Un centre géré par la Croce Rossa a ensuite revu le jour à quelques kilomètres du centre-ville, d’une capacité d’accueil officielle de 350 places, uniquement pour les hommes. Une capacité largement dépassée depuis jusqu’à laisser des dizaines voire des centaines de personnes dormir dehors – difficile de vérifier car l’accès du site nous est interdit. Ces hommes sont libres d’aller et venir, bien traités, mais apparemment pas assez nourris. Il suffit de voir le nombre de mains tendues lors de nos distributions. L’église est maintenant réservée aux familles et femmes seules.
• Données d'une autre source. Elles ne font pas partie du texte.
(** * postgres-scout-mcp: the request dispatch and safety-gating pipeline

    A shallow embedding of the sanitizer ([utils/sanitize.ts]), the rate
    limiter ([utils/rate-limiter.ts]), the pooled execution primitive
    ([utils/database.ts]), the tool registry ([tools/index.ts]) and the
    dispatcher with its catalog conversion ([server/setup.ts]), followed by
    the properties proved about them.

    Conventions of the embedding.
    - A JavaScript string is a [string]; its characters stand for the code
      units 0..255.  Case mapping is the one of the letters among them:
      a-z and the accented letters 224-254 (247, the division sign, apart)
      against their capitals 32 below, and the sharp s (223), which
      [toUpperCase] writes SS.  The micro sign (181) and the y with
      diaeresis (255) have capitals above 255, which no string of the model
      holds: they are kept, and what is proved of an upper-cased text is
      proved of texts without them.  White space is the set shared by
      [trim] and [\s] (code units 9-13, 32 and 160).
    - A JavaScript number is a [JS.number]: a rational, [NaN] or one of the
      two infinities.  Millisecond clock readings are integers ([Z]).
    - [throw] is the [Err] result; an [Error] object is its message.
    - Effects (pool, statements sent, logger calls, clock) are threaded
      through an explicit [World]; what the database and the pool answer is
      given by an environment record. *)

From Stdlib Require Import ZArith QArith Qround List String Ascii Bool Lia.
From Stdlib Require Import DecimalString DecimalPos.
Import ListNotations.

Set Warnings "-register-all".

Open Scope string_scope.
Open Scope list_scope.
Open Scope Z_scope.

(* ===================================================================== *)
(** * JavaScript primitives used by the code *)
(* ===================================================================== *)

Module JS.
Set Default Proof Using "Type".

(** ** The part of Go's [strings] package the generator calls *)

Module GoStrings.

Definition bytes (s : string) : list ascii := list_ascii_of_string s.
Definition ofBytes (l : list ascii) : string := string_of_list_ascii l.

(** [Cut s sep]: the text before and after the first occurrence of the
    byte [sep], if there is one. *)
Fixpoint Cut (s : string) (sep : ascii) : option (string * string) :=
  match s with
  | EmptyString => None
  | String a s' =>
      if decide (a = sep) then Some (EmptyString, s')
      else match Cut s' sep with
           | Some (p, q) => Some (String a p, q)
           | None => None
           end
  end.

(** [strings.Split] for a one-byte separator: all the pieces, the empty
    string giving the single empty piece. *)
Fixpoint Split (s : string) (sep : ascii) : list string :=
  match s with
  | EmptyString => [EmptyString]
  | String a s' =>
      let r := Split s' sep in
      if decide (a = sep) then EmptyString :: r
      else String a (hd EmptyString r) :: tl r
  end.

(** [strings.SplitN] for a one-byte separator and [n >= 0]: at most [n]
    pieces, the last one being the unsplit remainder. *)
Fixpoint SplitN (s : string) (sep : ascii) (n : nat) : list string :=
  match n with
  | 0 => []
  | 1 => [s]
  | S n' =>
      match Cut s sep with
      | Some (p, q) => p :: SplitN q sep n'
      | None => [s]
      end
  end.

Fixpoint Join (elems : list string) (sep : string) : string :=
  match elems with
  | [] => EmptyString
  | [x] => x
  | x :: rest => x +:+ sep +:+ Join rest sep
  end.

(** *** Trimming *)

Fixpoint stripPrefix (p l : list ascii) : option (list ascii) :=
  match p, l with
  | [], _ => Some l
  | a :: p', b :: l' => if decide (a = b) then stripPrefix p' l' else None
  | _ :: _, [] => None
  end.

(** The first of the byte sequences [runes] that starts [l] is removed. *)
Definition stripRune (runes : list (list ascii)) (l : list ascii)
  : option (list ascii) :=
  foldr (λ p acc, match stripPrefix p l with
                  | Some r => Some r
                  | None => acc
                  end) None runes.

Fixpoint trimRunes (runes : list (list ascii)) (fuel : nat)
    (l : list ascii) : list ascii :=
  match fuel with
  | 0 => l
  | S fuel' =>
      match stripRune runes l with
      | Some r => trimRunes runes fuel' r
      | None => l
      end
  end.

Definition trimLeft (runes : list (list ascii)) (l : list ascii) :=
  trimRunes runes (length l) l.
Definition trimRight (runes : list (list ascii)) (l : list ascii) :=
  reverse (trimLeft (reverse <$> runes) (reverse l)).

(** The UTF-8 encodings of the runes for which [unicode.IsSpace] holds:
    tab, line feed, vertical tab, form feed, carriage return, space,
    U+0085, U+00A0, U+1680, U+2000 to U+200A, U+2028, U+2029, U+202F,
    U+205F and U+3000. *)
Definition spaceRunes : list (list ascii) :=
  map (map ascii_of_nat)
    [ [9]; [10]; [11]; [12]; [13]; [32];
      [194; 133]; [194; 160]; [225; 154; 128];
      [226; 128; 128]; [226; 128; 129]; [226; 128; 130]; [226; 128; 131];
      [226; 128; 132]; [226; 128; 133]; [226; 128; 134]; [226; 128; 135];
      [226; 128; 136]; [226; 128; 137]; [226; 128; 138];
      [226; 128; 168]; [226; 128; 169]; [226; 128; 175];
      [226; 129; 159]; [227; 128; 128] ].

(** [strings.TrimSpace]: leading and trailing white space removed. *)
Definition TrimSpace (s : string) : string :=
  ofBytes (trimRight spaceRunes (trimLeft spaceRunes (bytes s))).

Definition HasSuffix (s suffix : string) : bool :=
  bool_decide (is_Some (stripPrefix (reverse (bytes suffix))
                                     (reverse (bytes s)))).

Definition TrimSuffix (s suffix : string) : string :=
  match stripPrefix (reverse (bytes suffix)) (reverse (bytes s)) with
  | Some r => ofBytes (reverse r)
  | None => s
  end.

Definition TrimPrefix (s prefix : string) : string :=
  match stripPrefix (bytes prefix) (bytes s) with
  | Some r => ofBytes r
  | None => s
  end.

(** [strings.ReplaceAll] of one byte by another. *)
Fixpoint ReplaceAll (s : string) (old new : ascii) : string :=
  match s with
  | EmptyString => EmptyString
  | String a s' =>
      String (if decide (a = old) then new else a) (ReplaceAll s' old new)
  end.

Definition lowerByte (a : ascii) : ascii :=
  let n := nat_of_ascii a in
  if decide (65 ≤ n ∧ n ≤ 90) then ascii_of_nat (n + 32) else a.

(** [strings.ToLower] on ASCII text. *)
Fixpoint ToLower (s : string) : string :=
  match s with
  | EmptyString => EmptyString
  | String a s' => String (lowerByte a) (ToLower s')
  end.

(** [strings.Contains]. *)
Fixpoint containsBytes (sub l : list ascii) : bool :=
  bool_decide (is_Some (stripPrefix sub l))
  || match l with
     | [] => false
     | _ :: l' => containsBytes sub l'
     end.
Definition Contains (s substr : string) : bool :=
  containsBytes (bytes substr) (bytes s).

(** [sort.Strings]: increasing byte-wise lexicographic order. *)
Definition sortStrings (l : list string) : list string :=
  merge_sort String.le l.

End GoStrings.

Import GoStrings.

Definition nl : string := String (ascii_of_nat 10) EmptyString.

(** ** Configuration *)

Module OutputPathConfig.
Record t := mk {
  Path : string;
  ServiceImport : string
}.
End OutputPathConfig.

Module PluginConfig.
Record t := mk {
  ServiceImport : string;
  ServiceImportJS : string;
  TypesImportPath : string;
  OutputPaths : list OutputPathConfig.t;
  OutputPathsJS : list OutputPathConfig.t
}.
End PluginConfig.

Module MethodInfo.
Record t := mk {
  MethodName : string;
  HttpPath : string;
  HttpMethod : string;
  RequestType : string;
  ResponseType : string
}.
End MethodInfo.

Module ServiceInfo.
Record t := mk {
  ServiceName : string;
  ApiFileName : string;
  Methods : list MethodInfo.t;
  ServiceImport : string;
  TypesImportPath : string;
  TypeImports : gmap string (list string)
}.
End ServiceInfo.

Module HttpRule.
Record t := mk {
  Method : string;
  Path : string
}.
End HttpRule.

#[global] Instance OutputPathConfig_eq_dec : EqDecision OutputPathConfig.t.
Proof. solve_decision. Defined.
#[global] Instance PluginConfig_eq_dec : EqDecision PluginConfig.t.
Proof. solve_decision. Defined.
#[global] Instance MethodInfo_eq_dec : EqDecision MethodInfo.t.
Proof. solve_decision. Defined.
#[global] Instance HttpRule_eq_dec : EqDecision HttpRule.t.
Proof. solve_decision. Defined.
Face à cette situation, il était difficile pour nous de ne rien faire. La vallée de la Roya est à une demi-heure en moyenne de Vintimille. Des habitants, à l’initiative de l’Association Roya Citoyenne, se sont organisés pour assurer des repas distribués en maraudes chaque soir, en allant ainsi à la rencontre des réfugiés dans la ville. Ce fut d’abord cinq jours par semaine, puis chaque soir grâce à des forces extérieures venues nous rejoindre à partir de Nice et d’autres vallées de l’arrière-pays .
Nos repas sont préparés chez l’un ou l’autre par quelques cuisiniers et cuisinières de fortune. Cet été, de nombreux paysans et paysannes solidaires de par chez nous ont offert des fruits et légumes frais en grande quantité. Nous essayons depuis le début de l’hiver de cuisiner des repas consistants mais n’avons pas encore réussi à trouver des containers isothermes assez grands pour servir chaud. Puis une ou deux voitures descendent. La distribution se fait la plupart du temps à la sauvette car souvent les carabiniers italiens interviennent plus ou moins énergiquement. Cela va des contrôles d’identité jusqu’à la reconduite à la frontière pour empêcher la distribution.
Il faut savoir qu’une interdiction de nourrir les migrants est en vigueur à Vintimille, sous prétexte de normes d’ hygiène, et que nous sommes donc hors-la-loi. La municipalité oppose aussi le fait que les réfugiés sont bien nourris au camps de la Croix Rouge, ce qui est infirmé par les personnes concernées. Des tractations sont en cours avec la mairie de Vintimille pour obtenir une accréditation qui permettrait l’accès au camp, de cuisiner sur place et de servir chaud. Et aussi, très important, d’avoir le temps de discuter, échanger des sourires sans la crainte de l’ arrivée des carabiniers.
Nos maraudes sont entièrement financées par les dons adressés à notre association. Peu à peu les conditions s’améliorent, du matériel de cuisine nous est offert par d’autres associations partenaires. Depuis la trêve de Noël, les forces de l’ordre n’interviennent pas ou très peu mais les choses ne sont jamais définitives...
Nous distribuons de 150 à 250 portions chaque fois, en fonction des possibilités. Les maraudeurs font chaque soir un compte rendu par courriel pour celles ceux qui vont descendre le lendemain. Nous participons aussi à l’accueil de réfugiés qui arrivent chez nous. Notre association, Roya citoyenne, est de plus en plus connue, soutenue et aidée, mais débordée. Et puis il y a le président du département, le « Duciotti » [surnom péjoratif donné à Éric Ciotti, député LR des Alpes-Maritimes, ndlr] qui ne cesse d’aboyer. Mais la caravane passe...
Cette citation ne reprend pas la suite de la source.